Our courses in NLP cover the most common technical architectures used in modern NLP, and describe technical solutions for NLP applications such as categorization, entity recognition, translation, and summarization. We have a hands-on approach in the coursework where we implement some classical algorithms as well as the most recent LLM-based techniques.

  • Machine Learning for Natural Language Processing. This Master-level course is offered to students at Chalmers University of Technology and the University of Gothenburg and is open to students with a previous introduction to machine learning. It includes four compulsory assignments and an independent project.

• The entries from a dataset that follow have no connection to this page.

(* ===== verification/Approval.v ===== *)
(** Asking a person about an incoming file.

    [runtime/src/approval.rs], the rendezvous between the file capability and
    whoever can ask a person, and [run_file_approval_session] of
    [runtime/src/server.rs], which asks over a control connection.  A call of
    [confirm_receive] is an [Ask]; the sender of its one-shot channel is in the
    pending table, and dropping it is [Gone].  A provider's queue stays readable
    after the provider was replaced, as a channel's does, so it belongs to the
    session that reads it.

    The theorems: a file is accepted only if the daemon was started to accept
    everything, or a person was shown this very offer, by a session that still
    had it open, and said yes to it; and a session that ends in order leaves no
    question of its own unanswered.  The example after them: a session whose
    connection breaks while it writes does not end in order. *)
From S2P Require Import Prelude External Ids Transfer.

Definition PROVIDER_QUEUE : nat := 32.

Record IncomingOffer := {
  io_transfer_id : TransferId;
  io_peer : Fingerprint;
  io_peer_device_id : str;
  io_filename : str;
  io_size_bytes : N;
  io_mime_type : str
}.

Inductive ADecision := Answered | Unknown.

(** The receiving end of an ask's one-shot channel. *)
Inductive Reply := Waiting | Said (accept : bool) | Gone.

Record Ask := { ak_offer : IncomingOffer; ak_reply : Reply }.

(** [Pending]: the peer, and whose reply it is. *)
Record Pending := { pd_peer : Fingerprint; pd_ask : N }.

(** A session of [run_file_approval_session]: its channel, and the prompts open. *)
Record ASession := { as_queue : list IncomingOffer; as_open : gset TransferId; as_running : bool }.

(** [FileApproval], the asks and the sessions; [fa_provider] is the session whose
    channel the seam holds.  [fa_shown] records the prompts sent, [fa_results]
    what [confirm_receive] returned. *)
Record FileApproval := {
  fa_unattended : bool;
  fa_provider : option N;
  fa_epoch : N;
  fa_pending : gmap TransferId Pending;
  fa_asks : gmap N Ask;
  fa_sessions : gmap N ASession;
  fa_shown : list (N * IncomingOffer);
  fa_results : list (N * bool)
}.

Definition FileApproval_new (unattended : bool) : FileApproval := {|
  fa_unattended := unattended; fa_provider := None; fa_epoch := 0; fa_pending := ∅; fa_asks := ∅;
  fa_sessions := ∅; fa_shown := []; fa_results := [] |}.

(** Field assignments. *)
Definition set_provider (a : FileApproval) (p : option N) (epoch : N) : FileApproval := {|
  fa_unattended := fa_unattended a; fa_provider := p; fa_epoch := epoch; fa_pending := fa_pending a;
  fa_asks := fa_asks a; fa_sessions := fa_sessions a; fa_shown := fa_shown a; fa_results := fa_results a |}.
Definition set_pending_asks (a : FileApproval) (p : gmap TransferId Pending) (k : gmap N Ask) : FileApproval := {|
  fa_unattended := fa_unattended a; fa_provider := fa_provider a; fa_epoch := fa_epoch a; fa_pending := p;
  fa_asks := k; fa_sessions := fa_sessions a; fa_shown := fa_shown a; fa_results := fa_results a |}.
Definition set_asessions (a : FileApproval) (s : gmap N ASession) : FileApproval := {|
  fa_unattended := fa_unattended a; fa_provider := fa_provider a; fa_epoch := fa_epoch a; fa_pending := fa_pending a;
  fa_asks := fa_asks a; fa_sessions := s; fa_shown := fa_shown a; fa_results := fa_results a |}.
Definition add_shown (a : FileApproval) (e : N) (o : IncomingOffer) : FileApproval := {|
  fa_unattended := fa_unattended a; fa_provider := fa_provider a; fa_epoch := fa_epoch a; fa_pending := fa_pending a;
  fa_asks := fa_asks a; fa_sessions := fa_sessions a; fa_shown := fa_shown a ++ [(e, o)]; fa_results := fa_results a |}.
Definition add_result (a : FileApproval) (k : N) (b : bool) : FileApproval := {|
  fa_unattended := fa_unattended a; fa_provider := fa_provider a; fa_epoch := fa_epoch a; fa_pending := fa_pending a;
  fa_asks := fa_asks a; fa_sessions := fa_sessions a; fa_shown := fa_shown a; fa_results := fa_results a ++ [(k, b)] |}.
(** A peer handed to [add_peer] is not hidden unless it is revoked. *)
Definition op_ok (o : StoreOp) : Prop :=
  match o with OpAdd p => tp_hidden p = true -> tp_revoked p = true | _ => True end.

(** The operation pairs [fp] (again). *)
Definition pairs (o : StoreOp) (fp : Fingerprint) : Prop :=
  match o with OpAdd p => tp_fingerprint p = fp | _ => False end.

Lemma peers_ok_alter f fp m :
  (forall p, peer_ok fp p -> peer_ok fp (f p)) -> peers_ok m -> peers_ok (alter f fp m).
Proof.
  intros Hf Hm k p. rewrite lookup_alter_Some. intros [(<- & q & Hq & ->)|[_ Hp]]; [|by apply Hm].
  by apply Hf, Hm.
Qed.

Lemma op_peers_ok o m : op_ok o -> peers_ok m -> peers_ok (op_peers o m).
Proof.
  intros Ho Hm. destruct o; simpl in *;
    try (apply peers_ok_alter; [intros q [? ?]; split; simpl; auto | done]; fail).
  - by apply map_Forall_insert_2.
  - apply peers_ok_alter; [|done]. intros q [? ?]. by destruct (_ && _); split.
  - intros fp p. rewrite lookup_fmap_Some. intros (q & <- & Hq). destruct (Hm _ _ Hq).
    by destruct (_ && _); split.
Qed.

Lemma revoked_in_alter f fp k m :
  (forall p, tp_revoked p = true -> tp_revoked (f p) = true) ->
  revoked_in m k -> revoked_in (alter f fp m) k.
Proof.
  intros Hf (p & Hp & Hr). unfold revoked_in. destruct (decide (fp = k)) as [->|Hne].
  - rewrite lookup_alter_eq, Hp. exists (f p). auto.
  - rewrite lookup_alter_ne by done. eauto.
Qed.

Lemma op_peers_revoked o m fp : ~ pairs o fp -> revoked_in m fp -> revoked_in (op_peers o m) fp.
Proof.
  intros Ho Hm. destruct o; simpl in *;
    try (apply revoked_in_alter; [intros q Hq; simpl; auto | done]; fail).
  - destruct Hm as (q & Hq & Hr). exists q. by rewrite lookup_insert_ne.
  - apply revoked_in_alter; [|done]. intros q Hq. by destruct (_ && _).
  - destruct Hm as (q & Hq & Hr). eexists. rewrite lookup_fmap, Hq. split; [done|].
    by destruct (_ && _).
Qed.

(** * Burying the revoked records *)

Lemma bury_lookup m fp k :
  bury m fp !! k = if decide (k = fp) then into_tombstone <$> m !! fp else m !! k.
Proof.
  unfold bury. destruct (m !! fp) as [p|] eqn:Hp; case_decide as Hk; subst.
  - by rewrite lookup_insert_eq.
  - by rewrite lookup_insert_ne, lookup_delete_ne.
  - by rewrite Hp.
  - done.
Qed.

Lemma into_tombstone_idem p : into_tombstone (into_tombstone p) = into_tombstone p.
Proof. done. Qed.

Lemma foldl_bury_lookup l m k :
  foldl bury m l !! k = if decide (k ∈ l) then into_tombstone <$> m !! k else m !! k.
Proof.
  revert m. induction l as [|fp l IH]; intros m; cbn [foldl]; [by case_decide; [set_solver|]|].
  rewrite IH, bury_lookup. destruct (decide (k = fp)) as [->|Hne].
  - rewrite (decide_True (P := fp ∈ fp :: l)) by set_solver.
    case_decide; [|done]. by destruct (m !! fp).
  - by rewrite (decide_ext (k ∈ l) (k ∈ fp :: l)) by set_solver.
Qed.

Lemma targets_spec s fp : peers_ok (st_peers s) ->
  fp ∈ map tp_fingerprint (revoked_listed_peers s) <->
  exists p, st_peers s !! fp = Some p /\ tp_revoked p && negb (tp_hidden p) = true.
Proof.
  intros Hm. unfold revoked_listed_peers. rewrite list_elem_of_In, in_map_iff.
  setoid_rewrite <- list_elem_of_In. setoid_rewrite list_elem_of_filter.
  setoid_rewrite elem_of_bt_values. split.
  - intros (p & <- & Hr & k & Hk). destruct (Hm _ _ Hk) as [-> _]. by exists p.
  - intros (p & Hp & Hr). destruct (Hm _ _ Hp) as [Hfp _]. exists p. naive_solver.
Qed.
(* ===== verification/GuiFacts.v ===== *)
(** Facts about the graphical client's application.

    What is drawn is always one whole poll, whatever order its answers come in
    and however late the answers to older polls are; and the pages on the screen
    show the state they were given. *)
From S2P Require Import Prelude Control Panel Gui.

(** * Answers touch their own field *)

Definition status_after (o : option StatusReport) (r : Reply) : option StatusReport :=
  match r with Ok (Response.Status x) => Some x | _ => o end.
Definition error_after (r : Reply) : option str :=
  match r with
  | Ok (Response.Status _) => None
  | Ok (Response.Error m) => Some (lit m)
  | Ok _ => Some (lit "unexpected reply from the daemon")
  | Err e => Some e
  end.
Definition devices_after (o : option (list DeviceReport)) (r : Reply) := match r with Ok (Response.Devices x) => Some x | _ => o end.
Definition transfers_after (o : option (list TransferReport)) (r : Reply) := match r with Ok (Response.Transfers x) => Some x | _ => o end.
Definition clipboard_after (o : option ClipboardStatusReport) (r : Reply) := match r with Ok (Response.Clipboard x) => Some x | _ => o end.
Definition notifications_after (o : option NotificationsStatusReport) (r : Reply) :=
  match r with Ok (Response.Notifications x) => Some x | _ => o end.

Lemma fold_of_eq q s r : fold_of q s r = {|
  gs_status := match q with QStatus => status_after (gs_status s) r | _ => gs_status s end;
  gs_devices := match q with QDevices => devices_after (gs_devices s) r | _ => gs_devices s end;
  gs_transfers := match q with QTransfers => transfers_after (gs_transfers s) r | _ => gs_transfers s end;
  gs_clipboard := match q with QClipboard => clipboard_after (gs_clipboard s) r | _ => gs_clipboard s end;
  gs_notifications := match q with QNotifications => notifications_after (gs_notifications s) r | _ => gs_notifications s end;
  gs_error := match q with QStatus => error_after r | _ => gs_error s end |}.
Proof. destruct s, q, r as [[]|]; reflexivity. Qed.

Lemma fold_of_comm q1 q2 s r1 r2 : q1 <> q2 -> fold_of q1 (fold_of q2 s r2) r1 = fold_of q2 (fold_of q1 s r1) r2.
Proof. intros Hne. rewrite !fold_of_eq. by destruct q1, q2. Qed.

Definition fold_opt (s : GuiState) (q : Question) (o : option Reply) : GuiState :=
  match o with Some r => fold_of q s r | None => s end.

(** Some answers folded into a state, each into its field. *)
Definition folded (replies : Question -> option Reply) (s : GuiState) : GuiState :=
  foldl (fun s q => fold_opt s q (replies q)) s questions.

Lemma fold_opt_comm q1 q2 s o r : q1 <> q2 -> fold_opt (fold_of q2 s r) q1 o = fold_of q2 (fold_opt s q1 o) r.
Proof. intros Hne. destruct o; [|done]. by apply fold_of_comm. Qed.

Definition with_reply (replies : Question -> option Reply) (q : Question) (r : Reply) : Question -> option Reply :=
  fun q' => if decide (q' = q) then Some r else replies q'.

Lemma folded_with replies q r s : replies q = None -> folded (with_reply replies q r) s = fold_of q (folded replies s) r.
Proof.
  intros Hq. unfold folded, questions, with_reply. cbn [foldl].
  destruct q; rewrite ?decide_True, ?decide_False by done; rewrite Hq; unfold fold_opt at 1 2 3 4 5;
    repeat (rewrite <- fold_opt_comm by done); reflexivity.
Qed.

Lemma folded_ext f g s : (forall q, f q = g q) -> folded f s = folded g s.
Proof. intros H. unfold folded, questions. simpl. by rewrite !H. Qed.

(** * Whole polls *)

(** Each state drawn is the one drawn before it with the five answers of one
    poll folded in, all of which had arrived. *)
Fixpoint whole (l : list PollEvent) (prev : GuiState) (draws : list GuiState) : Prop :=
  match draws with
  | [] => True
  | s :: rest => (exists g replies, (forall q, Answer g q (replies q) ∈ l) /\ s = folded (fun q => Some (replies q)) prev) /\ whole l s rest
  end.

Lemma whole_mono l l' prev draws : l ⊆ l' -> whole l prev draws -> whole l' prev draws.
Proof.
  intros Hl. revert prev. induction draws as [|s rest IH]; intros prev; simpl; [done|].
  intros [(g & f & Hf & Hs) Hr]. split; [exists g, f; split; [intros q; apply Hl, Hf|done]|by apply IH].
Qed.

Lemma whole_snoc l prev draws s g replies : whole l prev draws ->
  (forall q, Answer g q (replies q) ∈ l) -> s = folded (fun q => Some (replies q)) (default prev (last draws)) ->
  whole l prev (draws ++ [s]).
Proof.
  revert prev. induction draws as [|d rest IH]; intros prev; simpl; [intros _ Hf ->; split; [eauto|done]|].
  intros [Hd Hr] Hf ->. split; [done|]. apply IH; [done..|]. rewrite last_cons. by destruct (last rest).
Qed.

Definition is_tick (e : PollEvent) : bool := match e with Tick => true | _ => false end.
Definition ticks (l : list PollEvent) : N := N.of_nat (length (List.filter is_tick l)).

Lemma ticks_snoc l e : ticks (l ++ [e]) = ticks l + if is_tick e then 1 else 0.
Proof. unfold ticks. rewrite List.filter_app, length_app. simpl. destruct (is_tick e); simpl; lia. Qed.

Abbreviation generation p := (cy_generation (po_cycle p)).

(** The questions of the current poll that are out. *)
Definition open_of (g : N) (asked : list (N * Question)) : list Question := List.filter (fun q => mem (g, q) asked) questions.
Abbreviation open_in p := (open_of (generation p) (po_asked p)).

Lemma mem_iff {A} `{EqDecision A} (x : A) l : mem x l = true <-> x ∈ l.
Proof. apply mem_true. Qed.

Lemma elem_of_questions q : q ∈ questions.
Proof. destruct q; unfold questions; set_solver. Qed.

Lemma elem_of_remove_first {A} `{EqDecision A} (x y : A) l : NoDup l -> (y ∈ remove_first x l <-> y ∈ l /\ y <> x).
Proof.
  induction 1 as [|z l Hz Hl IH]; simpl; [set_solver|]. destruct (eqb x z) eqn:E.
  - apply eqb_eq in E as <-. rewrite elem_of_cons. split; [intros Hy; split; [by right|]; by intros ->|naive_solver].
  - apply eqb_neq in E. rewrite !elem_of_cons, IH. naive_solver.
Qed.

Lemma NoDup_remove_first {A} `{EqDecision A} (x : A) l : NoDup l -> NoDup (remove_first x l).
Proof.
  induction 1 as [|z l Hz Hl IH]; simpl; [constructor|]. destruct (eqb x z); [done|]. constructor; [|done].
  rewrite elem_of_remove_first by done. naive_solver.
Qed.

(** The questions of a new poll. *)
Lemma asked_new g q : (g, q) ∈ ((pair g : Question -> N * Question) <$> questions).
Proof. apply list_elem_of_fmap. exists q. split; [done|apply elem_of_questions]. Qed.
Lemma asked_new_inv g g' q : (g', q) ∈ ((pair g : Question -> N * Question) <$> questions) -> g' = g.
Proof. intros (q' & [= -> _] & _)%list_elem_of_fmap. done. Qed.
Lemma asked_new_nodup g : NoDup ((pair g : Question -> N * Question) <$> questions).
Proof. apply NoDup_fmap_2; [intros ?? [= ->]; done|]. apply (bool_decide_unpack _). vm_compute. exact I. Qed.

(** What holds of the poll between events. *)
Record poll_ok (l : list PollEvent) (p : Poll) (replies : Question -> option Reply) : Prop := {
  ok_gen : generation p = ticks l;
  ok_nodup : NoDup (po_asked p);
  ok_older : forall g q, (g, q) ∈ po_asked p -> 0 < g <= generation p;
  ok_came : forall q r, replies q = Some r -> Answer (generation p) q r ∈ l;
  ok_open : 0 < generation p -> forall q, replies q = None <-> (generation p, q) ∈ po_asked p;
  ok_outstanding : cy_outstanding (po_cycle p) = N.of_nat (length (open_in p));
  ok_pending : 0 < cy_outstanding (po_cycle p) -> cy_pending (po_cycle p) = folded replies (po_state p);
  ok_state : po_state p = default GuiState_default (last (po_draws p));
  ok_whole : whole l GuiState_default (po_draws p) }.

Lemma poll_new_ok : poll_ok [] Poll_new (fun _ => None).
Proof. split; simpl; try done; [constructor|set_solver]. Qed.

Lemma open_of_all g asked : (forall q, (g, q) ∈ asked) -> open_of g asked = questions.
Proof.
  intros Hq. unfold open_of. induction questions as [|q l IH]; [done|]. simpl.
  by rewrite (proj2 (mem_iff _ _) (Hq q)), IH.
Qed.

Lemma refresh_ok l p replies : ticks l < u64_max -> poll_ok l p replies -> poll_ok (l ++ [Tick]) (refresh p) (fun _ => None).
Proof.
  intros Hl H. pose proof (ok_gen _ _ _ H) as Hg.
  assert (Hnew : wrap_add_u64 (generation p) 1 = generation p + 1).
  { unfold wrap_add_u64. apply N.mod_small. lia. }
  assert (Hfresh : forall q, (generation p + 1, q) ∉ po_asked p) by (intros q Hq; apply (ok_older _ _ _ H) in Hq; lia).
  assert (Hall : forall q, (generation (refresh p), q) ∈ po_asked (refresh p)).
  { intros q. apply elem_of_app. right. apply asked_new. }
  split; cbn [refresh po_cycle po_asked po_state po_draws cy_generation cy_outstanding cy_pending] in *; rewrite ?Hnew in *.
  - rewrite ticks_snoc. simpl. lia.
  - apply NoDup_app. split_and!; [apply H| |apply asked_new_nodup].
    intros [g q] Hin ->%asked_new_inv. by eapply Hfresh.
  - intros g q [Hin| ->%asked_new_inv]%elem_of_app; [apply (ok_older _ _ _ H) in Hin|]; lia.
  - done.
  - intros _ q. split; [|done]. intros _. apply Hall.
  - by rewrite open_of_all.
  - done.
  - apply H.
  - eapply whole_mono, H. set_solver.
Qed.

Lemma open_of_same g asked asked' : (forall q, (g, q) ∈ asked' <-> (g, q) ∈ asked) -> open_of g asked' = open_of g asked.
Proof.
  intros Hs. unfold open_of. apply filter_ext. intros q. apply eq_bool_prop_intro. by rewrite !Is_true_true, !mem_iff.
Qed.

Lemma open_of_less g asked asked' q : (g, q) ∈ asked -> (forall q', (g, q') ∈ asked' <-> (g, q') ∈ asked /\ q' <> q) ->
  length (open_of g asked) = S (length (open_of g asked')).
Proof.
  intros Hq Hs. unfold open_of.
  assert (Hm : forall q', mem (g, q') asked' = if decide (q' = q) then false else mem (g, q') asked).
  { intros q'. apply eq_bool_prop_intro. rewrite !Is_true_true, mem_iff, Hs. destruct (decide (q' = q)) as [->|Hn]; [naive_solver|].
    rewrite mem_iff. naive_solver. }
  unfold questions. cbn [List.filter]. rewrite !Hm. apply mem_iff in Hq.
  destruct q; rewrite ?decide_True, ?decide_False by done; rewrite Hq; simpl;
    repeat (match goal with |- context [mem ?x ?l] => destruct (mem x l) end; simpl); done.
Qed.

Lemma open_of_none g asked q : length (open_of g asked) = 0%nat -> (g, q) ∉ asked.
Proof.
  intros Hl Hq. assert (q ∈ open_of g asked) as Hin.
  { unfold open_of. apply list_elem_of_In, filter_In. split; [apply list_elem_of_In, elem_of_questions|]. by apply mem_iff. }
  destruct (open_of g asked); [by apply elem_of_nil in Hin|done].
Qed.

(** What is left to ask after an answer. *)
Lemma remove_asked l p replies g q g' q' : poll_ok l p replies ->
  (g', q') ∈ remove_first (g, q) (po_asked p) <-> (g', q') ∈ po_asked p /\ (g' = g -> q' <> q).
Proof. intros H. rewrite elem_of_remove_first by apply H. naive_solver. Qed.

(** An answer to an older poll is dropped. *)
Lemma late_ok l p replies g q r : poll_ok l p replies -> generation p <> g ->
  poll_ok (l ++ [Answer g q r]) (answered p g q r) replies.
Proof.
  intros H Hne.
  assert (Hrest : forall q', (generation p, q') ∈ remove_first (g, q) (po_asked p) <-> (generation p, q') ∈ po_asked p).
  { intros q'. rewrite (remove_asked _ _ _ _ _ _ _ H). naive_solver. }
  assert (answered p g q r = {| po_cycle := po_cycle p; po_state := po_state p; po_asked := remove_first (g, q) (po_asked p); po_draws := po_draws p |}) as ->
    by (unfold answered; apply N.eqb_neq in Hne; by rewrite Hne).
  split; cbn [po_cycle po_state po_asked po_draws]; try apply H.
  - rewrite ticks_snoc, (ok_gen _ _ _ H). simpl. lia.
  - apply NoDup_remove_first, H.
  - intros g' q' [? _]%(remove_asked _ _ _ _ _ _ _ H). by eapply (ok_older _ _ _ H).
  - intros q' r' Hr. apply elem_of_app. left. by apply (ok_came _ _ _ H).
  - intros Hp q'. rewrite Hrest. by apply (ok_open _ _ _ H).
  - rewrite (ok_outstanding _ _ _ H). do 2 f_equal. symmetry. by apply open_of_same.
  - eapply whole_mono, H. set_solver.
Qed.

(** The answers a poll has after one more. *)
Lemma one_more l p replies q r : poll_ok l p replies -> (generation p, q) ∈ po_asked p ->
  let asked := remove_first (generation p, q) (po_asked p) in let replies' := with_reply replies q r in
  replies q = None /\ cy_outstanding (po_cycle p) = N.of_nat (S (length (open_of (generation p) asked))) /\
  (forall q' r', replies' q' = Some r' -> Answer (generation p) q' r' ∈ l ++ [Answer (generation p) q r]) /\
  (forall q', replies' q' = None <-> (generation p, q') ∈ asked) /\
  fold_of q (cy_pending (po_cycle p)) r = folded replies' (po_state p).
Proof.
  intros H Hin asked replies'. pose proof (ok_older _ _ _ H _ _ Hin) as Hg0.
  assert (Hq : replies q = None) by (apply (ok_open _ _ _ H); [lia|done]).
  assert (Hout : cy_outstanding (po_cycle p) = N.of_nat (S (length (open_of (generation p) asked)))).
  { rewrite (ok_outstanding _ _ _ H). f_equal. apply open_of_less with q; [done|]. intros q'. unfold asked.
    rewrite (remove_asked _ _ _ _ _ _ _ H). naive_solver. }
  split_and!; [done..| | |].
  - intros q' r'. unfold replies', with_reply. destruct (decide (q' = q)) as [->|]; intros Hr; apply elem_of_app.
    + injection Hr as <-. right. by left.
    + left. by apply (ok_came _ _ _ H).
  - intros q'. unfold replies', with_reply, asked. rewrite (remove_asked _ _ _ _ _ _ _ H).
    destruct (decide (q' = q)); [naive_solver|]. rewrite (ok_open _ _ _ H) by lia. naive_solver.
  - unfold replies'. rewrite folded_with by done. f_equal. apply (ok_pending _ _ _ H). lia.
Qed.
(* ===== verification/Views.v ===== *)
(** The pages of the settings window.

    [gui/src/views/devices.rs], [clipboard.rs] and [notifications.rs]: what each
    page says of a device, which controls it offers, the request a control sends,
    and what a switch shows while its request is on its way.  A page is the list
    of the widgets a person can read a state from or act on; layout, icons, counts
    and the sentences that explain a state are left out. *)
From S2P Require Import Prelude Control Utf8 Qr Selection Panel Gui.

(** * Widgets *)

Module Status.
Inductive t :=
| Connected | Available | Connecting | Transferring | Success | Stale | Warning | Error | Disconnected | Revoked.

#[global] Instance eq_dec : EqDecision t.
Proof. solve_decision. Defined.

Definition label (s : t) : str :=
  match s with
  | Connected => lit "Connected" | Available => lit "Available" | Connecting => lit "Connecting"
  | Transferring => lit "Transferring" | Success => lit "Done" | Stale => lit "Not responding"
  | Warning => lit "Needs attention" | Error => lit "Failed" | Disconnected => lit "Disconnected" | Revoked => lit "Revoked"
  end.

Definition from_device_state (s : DeviceState.t) : t :=
  match s with
  | DeviceState.Connected => Connected
  | DeviceState.Stale => Stale
  | DeviceState.Disconnected => Available
  | DeviceState.Revoked => Revoked
  end.
End Status.

(** [WSwitch] is told the position it is moved to; [WChoice] the number of the row
    that is selected, and may have a row selected already; [WButton] sends its
    request, after a confirmation if [asks]. *)
Inductive Widget :=
| WText (text : str)
| WBadge (s : Status.t)
| WSwitch (label : str) (active sensitive : bool) (moved : bool -> Request.t)
| WChoice (rows : list str) (selected : option nat) (picked : nat -> option Request.t)
| WButton (label : str) (sensitive asks : bool) (pressed : Request.t).

(** * The devices page *)

(** Identifier and title; the description and the icon are left out. *)
Definition CAPABILITIES : list (str * str) :=
  [(CLIPBOARD, lit "Clipboard"); (FILES, lit "Files"); (BATTERY, lit "Battery")].

(** [Control] *)
Inductive DeviceControl :=
| CGrant (device_id capability : str) (granted : bool)
| CRevoke (device_id name : str)
| CRemoveFromList (fingerprint name : str)
| CRemoveAllRevoked (fingerprints : list str).

#[export] Instance DeviceControl_eq_dec : EqDecision DeviceControl.
Proof. solve_decision. Defined.

Definition confirmed (c : DeviceControl) : bool := match c with CGrant _ _ _ => false | _ => true end.

Definition control_request (c : DeviceControl) (wanted : bool) : Request.t :=
  match c with
  | CGrant device_id capability _ => Request.Grant device_id capability wanted
  | CRevoke device_id _ => Request.Unpair device_id
  | CRemoveFromList fingerprint _ => Request.HideRevokedDevice fingerprint
  | CRemoveAllRevoked _ => Request.HideAllRevokedDevices
  end.

Definition card_controls (d : DeviceReport) : list DeviceControl :=
  if dr_revoked d then [CRemoveFromList (dr_fingerprint d) (dr_device_name d)]
  else
    ((fun c => CGrant (dr_device_id d) c.1 (mem c.1 (dr_granted_capabilities d))) <$> CAPABILITIES) ++
    [CRevoke (dr_device_id d) (dr_device_name d)].

Definition page_controls (devices : list DeviceReport) : list DeviceControl :=
  let fingerprints := dr_fingerprint <$> filter (fun d => dr_revoked d = true) devices in
  if 1 <? len fingerprints then [CRemoveAllRevoked fingerprints] else [].

Definition trust_label (d : DeviceReport) : str := if dr_revoked d then lit "Revoked" else lit "Trusted".

Definition capability_summary (d : DeviceReport) : str :=
  if eqb (dr_granted_capabilities d) [] then lit "No capabilities granted"
  else
    let name id :=
      if eqb id CLIPBOARD then lit "Clipboard" else if eqb id FILES then lit "Files"
      else if eqb id BATTERY then lit "Battery" else if eqb id NOTIFICATIONS then lit "Notifications" else id in
    lit "Granted: " ++ join (lit ", ") (name <$> dr_granted_capabilities d).

Record CardValues := { cv_status : Status.t; cv_facts : str; cv_connection : str; cv_grants : list (str * bool) }.

Definition card_values (d : DeviceReport) : CardValues := {|
  cv_status := Status.from_device_state (dr_state d);
  cv_facts := join MIDDOT
    ([trust_label d; lit "Platform: " ++ dr_platform d] ++
     match dr_silent_secs d with Some n => [lit "Silent for " ++ u64_to_string n ++ lit "s"] | None => [] end ++
     match dr_last_seen_secs_ago d with Some n => [lit "Last session ended " ++ u64_to_string n ++ lit "s ago"] | None => [] end ++
     [capability_summary d]);
  cv_connection := (if dr_paired d then lit "Paired" else lit "Not paired") ++ MIDDOT ++
                   (if dr_connected d then lit "Connected now" else lit "Not connected");
  cv_grants := (fun c => (c.1, mem c.1 (dr_granted_capabilities d))) <$> CAPABILITIES |}.

Definition grant_accessible_label (title device_name : str) : str := title ++ lit " for " ++ device_name.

  • Deep Learning for Natural Language Processing. This course is open to PhD students within the WASP graduate school who have some previous background in machine learning. It is taught jointly with Marco Kuhlmann at Linköping University. It includes three compulsory assignments and an independent project.

Master’s thesis supervision

If you are a GU or Chalmers student who wants to carry out a Master’s Thesis project on a natural language processing topic, please get in touch and we can meet for a discussion. We are quite open to supervising projects in the general NLP area.

In addition, please take a look at the CSE department’s guidelines for thesis projects so that you are aware of the relevant regulations and deadlines. Please note that the department strongly prefers thesis projects to be carried out in pairs.

Keep in mind that it’s much more likely to find a willing supervisor if you have a research-oriented topic, although we can also take on thesis topics defined by companies, as long as we can find a relevant research angle.